======== DATA UNDER STUDY

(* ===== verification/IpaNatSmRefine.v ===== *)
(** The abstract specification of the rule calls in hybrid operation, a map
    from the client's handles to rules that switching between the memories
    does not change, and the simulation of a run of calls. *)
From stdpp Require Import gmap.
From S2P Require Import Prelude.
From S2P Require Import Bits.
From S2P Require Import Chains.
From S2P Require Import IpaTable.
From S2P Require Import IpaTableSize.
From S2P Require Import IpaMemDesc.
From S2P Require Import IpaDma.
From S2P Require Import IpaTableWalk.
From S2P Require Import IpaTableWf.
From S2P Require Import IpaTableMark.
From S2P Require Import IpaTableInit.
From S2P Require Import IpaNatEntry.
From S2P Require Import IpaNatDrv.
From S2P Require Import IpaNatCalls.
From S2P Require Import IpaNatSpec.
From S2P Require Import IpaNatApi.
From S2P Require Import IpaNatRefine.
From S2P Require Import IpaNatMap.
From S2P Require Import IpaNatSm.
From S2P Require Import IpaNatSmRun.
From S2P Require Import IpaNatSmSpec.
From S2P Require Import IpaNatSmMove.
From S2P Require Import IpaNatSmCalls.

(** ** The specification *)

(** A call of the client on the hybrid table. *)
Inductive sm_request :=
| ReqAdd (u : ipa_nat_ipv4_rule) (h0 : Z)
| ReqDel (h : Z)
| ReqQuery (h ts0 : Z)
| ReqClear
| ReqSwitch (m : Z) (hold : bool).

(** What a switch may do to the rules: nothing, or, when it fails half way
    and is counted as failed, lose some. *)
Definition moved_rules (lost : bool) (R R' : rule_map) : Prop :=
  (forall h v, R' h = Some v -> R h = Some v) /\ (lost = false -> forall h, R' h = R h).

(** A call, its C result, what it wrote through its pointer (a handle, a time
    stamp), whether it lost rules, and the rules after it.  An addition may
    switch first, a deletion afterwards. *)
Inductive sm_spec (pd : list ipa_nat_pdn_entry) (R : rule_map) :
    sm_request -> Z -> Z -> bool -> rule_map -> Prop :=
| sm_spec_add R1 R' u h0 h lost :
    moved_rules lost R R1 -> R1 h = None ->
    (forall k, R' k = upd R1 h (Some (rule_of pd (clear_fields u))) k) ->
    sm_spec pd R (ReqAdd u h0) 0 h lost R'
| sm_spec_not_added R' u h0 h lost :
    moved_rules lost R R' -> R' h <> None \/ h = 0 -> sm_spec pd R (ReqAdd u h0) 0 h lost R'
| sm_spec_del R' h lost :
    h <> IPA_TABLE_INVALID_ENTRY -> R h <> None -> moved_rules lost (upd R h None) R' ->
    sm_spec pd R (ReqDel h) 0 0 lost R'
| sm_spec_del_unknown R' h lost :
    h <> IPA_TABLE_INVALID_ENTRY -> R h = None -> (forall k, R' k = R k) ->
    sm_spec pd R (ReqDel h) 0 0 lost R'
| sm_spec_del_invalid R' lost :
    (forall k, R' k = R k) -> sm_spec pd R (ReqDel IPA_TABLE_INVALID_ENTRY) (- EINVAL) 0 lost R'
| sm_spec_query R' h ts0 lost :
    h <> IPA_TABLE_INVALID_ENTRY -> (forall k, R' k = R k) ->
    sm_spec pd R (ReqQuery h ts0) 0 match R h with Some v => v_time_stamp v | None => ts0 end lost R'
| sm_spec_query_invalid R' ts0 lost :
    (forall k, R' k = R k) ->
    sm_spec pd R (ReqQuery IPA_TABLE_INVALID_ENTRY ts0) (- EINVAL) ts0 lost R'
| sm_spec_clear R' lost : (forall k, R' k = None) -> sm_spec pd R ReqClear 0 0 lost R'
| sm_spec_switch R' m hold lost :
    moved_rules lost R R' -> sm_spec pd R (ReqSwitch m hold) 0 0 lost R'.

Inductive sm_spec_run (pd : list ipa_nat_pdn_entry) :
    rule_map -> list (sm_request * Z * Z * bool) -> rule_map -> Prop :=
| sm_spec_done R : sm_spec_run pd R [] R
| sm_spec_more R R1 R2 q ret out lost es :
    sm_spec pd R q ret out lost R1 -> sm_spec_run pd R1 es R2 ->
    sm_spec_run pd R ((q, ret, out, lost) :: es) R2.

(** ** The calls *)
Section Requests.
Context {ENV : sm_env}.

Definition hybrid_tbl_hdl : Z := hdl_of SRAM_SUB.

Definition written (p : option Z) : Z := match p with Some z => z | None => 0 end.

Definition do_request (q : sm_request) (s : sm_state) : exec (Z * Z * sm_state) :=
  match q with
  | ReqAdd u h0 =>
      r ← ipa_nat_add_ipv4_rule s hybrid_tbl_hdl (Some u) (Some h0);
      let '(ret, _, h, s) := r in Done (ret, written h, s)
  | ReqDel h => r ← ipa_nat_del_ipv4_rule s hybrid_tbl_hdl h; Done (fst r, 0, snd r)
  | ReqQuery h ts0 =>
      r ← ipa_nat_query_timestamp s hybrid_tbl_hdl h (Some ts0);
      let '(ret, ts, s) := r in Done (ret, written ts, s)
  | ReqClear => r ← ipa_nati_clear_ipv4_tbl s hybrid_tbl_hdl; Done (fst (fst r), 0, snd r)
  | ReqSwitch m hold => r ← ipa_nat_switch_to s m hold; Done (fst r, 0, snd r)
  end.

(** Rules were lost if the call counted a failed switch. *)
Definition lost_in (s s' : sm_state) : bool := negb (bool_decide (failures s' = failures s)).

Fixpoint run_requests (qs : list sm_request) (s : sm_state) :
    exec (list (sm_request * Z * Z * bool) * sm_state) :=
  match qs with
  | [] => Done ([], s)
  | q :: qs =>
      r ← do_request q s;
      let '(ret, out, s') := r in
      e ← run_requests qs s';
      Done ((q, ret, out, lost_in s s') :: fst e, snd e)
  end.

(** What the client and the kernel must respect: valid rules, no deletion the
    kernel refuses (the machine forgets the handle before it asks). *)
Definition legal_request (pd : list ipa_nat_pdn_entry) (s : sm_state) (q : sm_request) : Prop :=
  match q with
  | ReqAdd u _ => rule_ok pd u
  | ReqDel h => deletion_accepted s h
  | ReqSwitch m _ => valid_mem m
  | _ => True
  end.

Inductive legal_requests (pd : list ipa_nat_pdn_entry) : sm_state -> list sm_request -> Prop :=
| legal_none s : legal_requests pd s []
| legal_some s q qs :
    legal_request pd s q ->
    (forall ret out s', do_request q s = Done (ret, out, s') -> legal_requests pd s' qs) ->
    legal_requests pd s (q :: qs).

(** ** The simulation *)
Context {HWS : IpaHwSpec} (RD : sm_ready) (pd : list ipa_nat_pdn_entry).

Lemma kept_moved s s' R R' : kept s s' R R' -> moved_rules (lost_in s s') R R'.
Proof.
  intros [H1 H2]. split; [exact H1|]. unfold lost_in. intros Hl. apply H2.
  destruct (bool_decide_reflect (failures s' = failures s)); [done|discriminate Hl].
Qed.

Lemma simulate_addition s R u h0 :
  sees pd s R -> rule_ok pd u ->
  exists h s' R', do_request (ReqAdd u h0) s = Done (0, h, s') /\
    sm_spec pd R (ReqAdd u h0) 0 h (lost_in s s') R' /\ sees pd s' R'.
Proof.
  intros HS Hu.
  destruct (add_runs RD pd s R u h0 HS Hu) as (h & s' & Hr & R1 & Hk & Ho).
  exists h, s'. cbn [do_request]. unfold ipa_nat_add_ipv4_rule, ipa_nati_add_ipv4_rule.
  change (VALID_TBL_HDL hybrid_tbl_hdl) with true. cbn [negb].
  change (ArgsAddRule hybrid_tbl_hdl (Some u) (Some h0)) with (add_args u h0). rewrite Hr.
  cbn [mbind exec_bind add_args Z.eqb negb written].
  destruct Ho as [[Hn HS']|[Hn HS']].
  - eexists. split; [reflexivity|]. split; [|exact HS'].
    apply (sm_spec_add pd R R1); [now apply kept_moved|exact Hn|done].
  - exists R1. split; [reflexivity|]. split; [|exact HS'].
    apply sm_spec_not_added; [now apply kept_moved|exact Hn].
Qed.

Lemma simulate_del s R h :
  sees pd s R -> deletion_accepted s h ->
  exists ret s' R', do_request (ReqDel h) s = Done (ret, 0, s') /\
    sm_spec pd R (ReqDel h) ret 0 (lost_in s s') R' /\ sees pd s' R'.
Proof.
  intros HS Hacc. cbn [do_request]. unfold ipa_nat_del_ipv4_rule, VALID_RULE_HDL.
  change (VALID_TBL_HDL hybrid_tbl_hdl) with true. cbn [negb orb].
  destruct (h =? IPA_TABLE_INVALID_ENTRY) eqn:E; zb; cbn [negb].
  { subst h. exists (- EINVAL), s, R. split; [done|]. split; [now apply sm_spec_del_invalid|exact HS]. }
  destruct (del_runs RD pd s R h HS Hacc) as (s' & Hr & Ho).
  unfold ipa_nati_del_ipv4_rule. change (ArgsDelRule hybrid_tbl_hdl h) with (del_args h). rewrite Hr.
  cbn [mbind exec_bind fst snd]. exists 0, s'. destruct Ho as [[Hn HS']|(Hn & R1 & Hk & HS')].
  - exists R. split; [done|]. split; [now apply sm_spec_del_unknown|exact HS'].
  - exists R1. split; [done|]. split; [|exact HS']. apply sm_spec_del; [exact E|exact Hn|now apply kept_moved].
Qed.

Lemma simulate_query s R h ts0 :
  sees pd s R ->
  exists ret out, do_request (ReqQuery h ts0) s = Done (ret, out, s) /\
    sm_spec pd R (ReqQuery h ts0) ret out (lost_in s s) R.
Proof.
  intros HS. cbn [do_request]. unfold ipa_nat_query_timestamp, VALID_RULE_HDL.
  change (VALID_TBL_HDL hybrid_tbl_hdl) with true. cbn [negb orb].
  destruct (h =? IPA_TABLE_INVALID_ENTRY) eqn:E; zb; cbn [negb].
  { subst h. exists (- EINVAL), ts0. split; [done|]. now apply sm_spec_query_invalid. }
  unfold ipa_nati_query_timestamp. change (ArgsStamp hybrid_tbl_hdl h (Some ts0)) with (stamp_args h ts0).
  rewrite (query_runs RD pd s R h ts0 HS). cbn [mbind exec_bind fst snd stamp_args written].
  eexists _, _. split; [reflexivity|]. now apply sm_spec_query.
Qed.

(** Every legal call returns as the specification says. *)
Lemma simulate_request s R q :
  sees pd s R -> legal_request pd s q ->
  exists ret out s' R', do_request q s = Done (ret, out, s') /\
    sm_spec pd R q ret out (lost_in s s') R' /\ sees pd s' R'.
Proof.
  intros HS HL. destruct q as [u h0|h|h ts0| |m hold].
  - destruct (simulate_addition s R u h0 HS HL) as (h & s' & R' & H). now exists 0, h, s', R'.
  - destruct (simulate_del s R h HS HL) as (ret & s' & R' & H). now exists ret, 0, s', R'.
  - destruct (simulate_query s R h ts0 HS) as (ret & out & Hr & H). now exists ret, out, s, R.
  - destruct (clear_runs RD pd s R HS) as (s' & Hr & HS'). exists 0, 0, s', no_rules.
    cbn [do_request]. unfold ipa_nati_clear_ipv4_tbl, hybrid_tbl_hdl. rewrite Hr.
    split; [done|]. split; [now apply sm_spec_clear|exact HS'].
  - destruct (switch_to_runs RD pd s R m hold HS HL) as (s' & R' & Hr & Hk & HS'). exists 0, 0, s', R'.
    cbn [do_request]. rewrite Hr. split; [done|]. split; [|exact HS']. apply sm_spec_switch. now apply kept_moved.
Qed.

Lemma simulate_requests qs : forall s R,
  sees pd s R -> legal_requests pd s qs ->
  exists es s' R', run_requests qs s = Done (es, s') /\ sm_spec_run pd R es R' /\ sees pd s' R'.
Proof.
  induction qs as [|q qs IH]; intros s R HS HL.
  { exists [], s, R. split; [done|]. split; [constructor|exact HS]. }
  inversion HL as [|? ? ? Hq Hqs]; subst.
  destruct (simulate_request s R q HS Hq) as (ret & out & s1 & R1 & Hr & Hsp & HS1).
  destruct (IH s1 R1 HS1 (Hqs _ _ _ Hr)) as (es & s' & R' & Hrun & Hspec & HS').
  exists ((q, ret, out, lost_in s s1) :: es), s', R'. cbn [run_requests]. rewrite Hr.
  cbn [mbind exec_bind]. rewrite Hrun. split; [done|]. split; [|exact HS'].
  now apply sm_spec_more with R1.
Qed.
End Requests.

================
======== DATA UNDER STUDY

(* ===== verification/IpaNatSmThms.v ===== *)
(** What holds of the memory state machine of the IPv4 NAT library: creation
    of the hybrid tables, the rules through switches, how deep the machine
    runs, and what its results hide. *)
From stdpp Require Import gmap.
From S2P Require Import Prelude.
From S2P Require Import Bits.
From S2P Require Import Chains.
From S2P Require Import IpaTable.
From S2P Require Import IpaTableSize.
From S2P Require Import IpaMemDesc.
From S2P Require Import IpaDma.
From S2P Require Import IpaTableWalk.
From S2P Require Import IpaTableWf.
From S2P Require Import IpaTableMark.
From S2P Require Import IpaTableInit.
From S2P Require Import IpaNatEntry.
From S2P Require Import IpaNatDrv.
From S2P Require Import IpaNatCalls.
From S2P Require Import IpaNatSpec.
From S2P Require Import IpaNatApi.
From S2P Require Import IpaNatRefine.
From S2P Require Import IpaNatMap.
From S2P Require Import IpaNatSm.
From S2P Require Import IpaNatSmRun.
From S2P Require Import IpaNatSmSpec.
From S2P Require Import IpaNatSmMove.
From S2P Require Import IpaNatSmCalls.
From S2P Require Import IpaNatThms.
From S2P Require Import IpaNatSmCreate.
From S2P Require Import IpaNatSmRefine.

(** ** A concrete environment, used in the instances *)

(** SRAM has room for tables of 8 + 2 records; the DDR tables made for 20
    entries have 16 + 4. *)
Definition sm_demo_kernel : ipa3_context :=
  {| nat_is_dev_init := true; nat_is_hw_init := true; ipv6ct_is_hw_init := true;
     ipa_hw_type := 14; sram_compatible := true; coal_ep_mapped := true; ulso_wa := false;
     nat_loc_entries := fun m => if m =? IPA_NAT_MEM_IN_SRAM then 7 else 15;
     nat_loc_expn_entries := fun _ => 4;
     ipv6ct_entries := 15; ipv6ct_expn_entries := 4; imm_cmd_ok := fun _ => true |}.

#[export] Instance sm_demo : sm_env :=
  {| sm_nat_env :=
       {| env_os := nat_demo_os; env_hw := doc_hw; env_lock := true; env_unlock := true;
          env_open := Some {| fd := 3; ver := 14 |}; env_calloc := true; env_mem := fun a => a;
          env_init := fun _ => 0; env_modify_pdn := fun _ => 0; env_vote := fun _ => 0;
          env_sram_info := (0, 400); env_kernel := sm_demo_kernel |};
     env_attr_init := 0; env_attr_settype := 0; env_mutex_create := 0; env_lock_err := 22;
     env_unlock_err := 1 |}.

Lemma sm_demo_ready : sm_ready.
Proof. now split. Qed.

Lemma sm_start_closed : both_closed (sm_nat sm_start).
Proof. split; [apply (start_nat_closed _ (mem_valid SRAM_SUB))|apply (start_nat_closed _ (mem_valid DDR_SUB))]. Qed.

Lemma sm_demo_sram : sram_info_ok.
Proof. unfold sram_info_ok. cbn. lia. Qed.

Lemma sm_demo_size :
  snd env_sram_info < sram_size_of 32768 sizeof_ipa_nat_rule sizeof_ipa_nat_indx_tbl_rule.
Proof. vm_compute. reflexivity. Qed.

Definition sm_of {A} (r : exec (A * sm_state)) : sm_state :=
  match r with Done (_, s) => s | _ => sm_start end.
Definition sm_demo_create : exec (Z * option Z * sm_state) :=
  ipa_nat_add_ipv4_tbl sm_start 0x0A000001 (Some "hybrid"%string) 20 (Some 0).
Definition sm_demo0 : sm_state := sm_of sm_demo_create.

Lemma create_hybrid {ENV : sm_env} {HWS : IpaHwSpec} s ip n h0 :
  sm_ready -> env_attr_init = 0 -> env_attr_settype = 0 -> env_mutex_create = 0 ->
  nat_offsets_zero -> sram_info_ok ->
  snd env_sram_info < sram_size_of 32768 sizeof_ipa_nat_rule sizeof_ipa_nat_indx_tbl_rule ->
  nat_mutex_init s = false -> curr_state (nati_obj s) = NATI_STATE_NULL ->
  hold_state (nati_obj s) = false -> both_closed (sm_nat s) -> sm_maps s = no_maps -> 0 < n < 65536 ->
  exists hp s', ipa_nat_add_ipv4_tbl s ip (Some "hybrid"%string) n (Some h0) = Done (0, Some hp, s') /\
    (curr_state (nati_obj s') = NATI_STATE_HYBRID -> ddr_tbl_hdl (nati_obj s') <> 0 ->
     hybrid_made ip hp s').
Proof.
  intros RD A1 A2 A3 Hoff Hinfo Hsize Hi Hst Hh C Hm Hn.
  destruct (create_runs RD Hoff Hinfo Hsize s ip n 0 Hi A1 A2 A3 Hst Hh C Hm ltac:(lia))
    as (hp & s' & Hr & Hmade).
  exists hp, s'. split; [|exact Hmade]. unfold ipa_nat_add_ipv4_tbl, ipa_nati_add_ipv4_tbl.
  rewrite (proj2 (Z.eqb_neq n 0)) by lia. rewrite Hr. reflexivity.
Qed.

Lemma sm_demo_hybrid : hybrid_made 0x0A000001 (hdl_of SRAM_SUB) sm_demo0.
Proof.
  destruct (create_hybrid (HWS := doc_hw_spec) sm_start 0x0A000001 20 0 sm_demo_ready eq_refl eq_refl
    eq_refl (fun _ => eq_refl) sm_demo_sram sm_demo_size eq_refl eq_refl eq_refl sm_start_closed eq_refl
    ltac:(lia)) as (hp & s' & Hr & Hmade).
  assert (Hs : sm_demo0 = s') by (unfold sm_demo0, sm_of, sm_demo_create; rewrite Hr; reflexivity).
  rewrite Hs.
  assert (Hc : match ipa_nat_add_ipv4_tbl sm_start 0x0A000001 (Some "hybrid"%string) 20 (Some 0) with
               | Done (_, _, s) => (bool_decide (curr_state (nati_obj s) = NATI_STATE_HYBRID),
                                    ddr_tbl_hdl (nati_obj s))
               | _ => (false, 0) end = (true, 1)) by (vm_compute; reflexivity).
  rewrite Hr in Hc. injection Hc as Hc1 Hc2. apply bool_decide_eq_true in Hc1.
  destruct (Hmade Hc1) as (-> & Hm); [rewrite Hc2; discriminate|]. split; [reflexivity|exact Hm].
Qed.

================

ACTIVITY:
Please say only the number of lines in the data that hold "IpaNatSmRefine".

SOLUTION TO THE PROBLEM:
2